◆ **What to work on**
Copy, exactly and without additions, every line in the records below from the one holding "dec_norm (Dec (mant" through the one holding "let n := Z.of_nat (nat_of_ascii c) in", both ends included.

◆ **Source material**
(** * AgDash: the county-statistics fetch, merge and clean pipeline

  A shallow embedding of [scripts/fetch_ag_data_robust.py] and of the
  disclosure reconciler exercised by [scripts/test_enhanced_script.py].

  Conventions of the embedding.
  - A Python [str] is a [string]; text operations work on its characters.
  - A float64 cell is an exact decimal number [mant / 10 ^ scale]; the
    rounding of binary floating point is outside the model.  [NaN], the
    absent value of pandas, is [None] for a cleaned value and [CNaN] for a
    raw cell.
  - A pandas [DataFrame] with the three key columns and named metric
    columns is a list of rows, each a key and a finite map from column name
    to cell. *)

From Stdlib Require Import ZArith Lia Ascii String.
From stdpp Require Import gmap strings list sorting.

(** ** Text operations used by the cleaner *)

Module Text.

(** [str.isspace] restricted to the ASCII range: TAB..CR, FS..US, space. *)
Definition is_space (c : ascii) : bool :=
  let n := nat_of_ascii c in
  ((9 <=? n) && (n <=? 13)) || ((28 <=? n) && (n <=? 32)).

Fixpoint lstrip (l : list ascii) : list ascii :=
  match l with
  | [] => []
  | c :: l' => if is_space c then lstrip l' else l
  end.

Definition rstrip (l : list ascii) : list ascii := rev (lstrip (rev l)).

(** [s.strip()] *)
Definition strip_chars (l : list ascii) : list ascii := rstrip (lstrip l).

Definition is_comma (c : ascii) : bool := bool_decide (c = ","%char).

(** [s.replace(",", "")] *)
Fixpoint remove_commas (l : list ascii) : list ascii :=
  match l with
  | [] => []
  | c :: l' => if is_comma c then remove_commas l' else c :: remove_commas l'
  end.

Definition strip (s : string) : string :=
  string_of_list_ascii (strip_chars (list_ascii_of_string s)).

Definition replace_commas (s : string) : string :=
  string_of_list_ascii (remove_commas (list_ascii_of_string s)).

(** A character the two text steps of the cleaner leave alone. *)
Definition plain_char (c : ascii) : Prop :=
  is_space c = false ∧ is_comma c = false.

End Text.

(** ** Numbers: exact decimals, their parser and their printer *)

Module Numeric.
Local Open Scope Z_scope.

(** The value [mant / 10 ^ scale]. *)
Record decimal : Type := Dec { mant : Z; scale : nat }.

Global Instance decimal_eq_dec : EqDecision decimal.
Proof. solve_decision. Defined.

(** Canonical form: no trailing zero in the fractional digits. *)
Fixpoint dec_norm_go (m : Z) (s : nat) : decimal :=
  match s with
  | O => Dec m O
  | S s' => if m mod 10 =? 0 then dec_norm_go (m / 10) s' else Dec m s
  end.

Definition dec_norm (d : decimal) : decimal := dec_norm_go (mant d) (scale d).

Definition dec_wf (d : decimal) : Prop := scale d = O ∨ mant d mod 10 ≠ 0.

Definition dec_zero : decimal := Dec 0 0.
Definition dec_of_Z (z : Z) : decimal := Dec z 0.
Definition dec_neg (d : decimal) : decimal := Dec (- mant d) (scale d).

Definition dec_add (a b : decimal) : decimal :=
  let s := Nat.max (scale a) (scale b) in
  dec_norm (Dec (mant a * 10 ^ Z.of_nat (s - scale a)
                 + mant b * 10 ^ Z.of_nat (s - scale b)) s).

(** [a > b] on decimals, by cross-scaling. *)
Definition dec_ltb (a b : decimal) : bool :=
  let s := Nat.max (scale a) (scale b) in
  mant a * 10 ^ Z.of_nat (s - scale a) <? mant b * 10 ^ Z.of_nat (s - scale b).

(** *** Digits *)

Definition digit_of_char (c : ascii) : option Z :=
  let n := Z.of_nat (nat_of_ascii c) in
  if (48 <=? n) && (n <=? 57) then Some (n - 48) else None.

Definition char_of_digit (d : Z) : ascii := ascii_of_nat (Z.to_nat (48 + d)).

Fixpoint digits_value (acc : Z) (l : list ascii) : option Z :=
  match l with
  | [] => Some acc
  | c :: l' =>
      match digit_of_char c with
      | Some d => digits_value (acc * 10 + d) l'
      | None => None
      end
  end.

◆ **Completed task**
  dec_norm (Dec (mant a * 10 ^ Z.of_nat (s - scale a)
                 + mant b * 10 ^ Z.of_nat (s - scale b)) s).

(** [a > b] on decimals, by cross-scaling. *)
Definition dec_ltb (a b : decimal) : bool :=
  let s := Nat.max (scale a) (scale b) in
  mant a * 10 ^ Z.of_nat (s - scale a) <? mant b * 10 ^ Z.of_nat (s - scale b).

(** *** Digits *)

Definition digit_of_char (c : ascii) : option Z :=
  let n := Z.of_nat (nat_of_ascii c) in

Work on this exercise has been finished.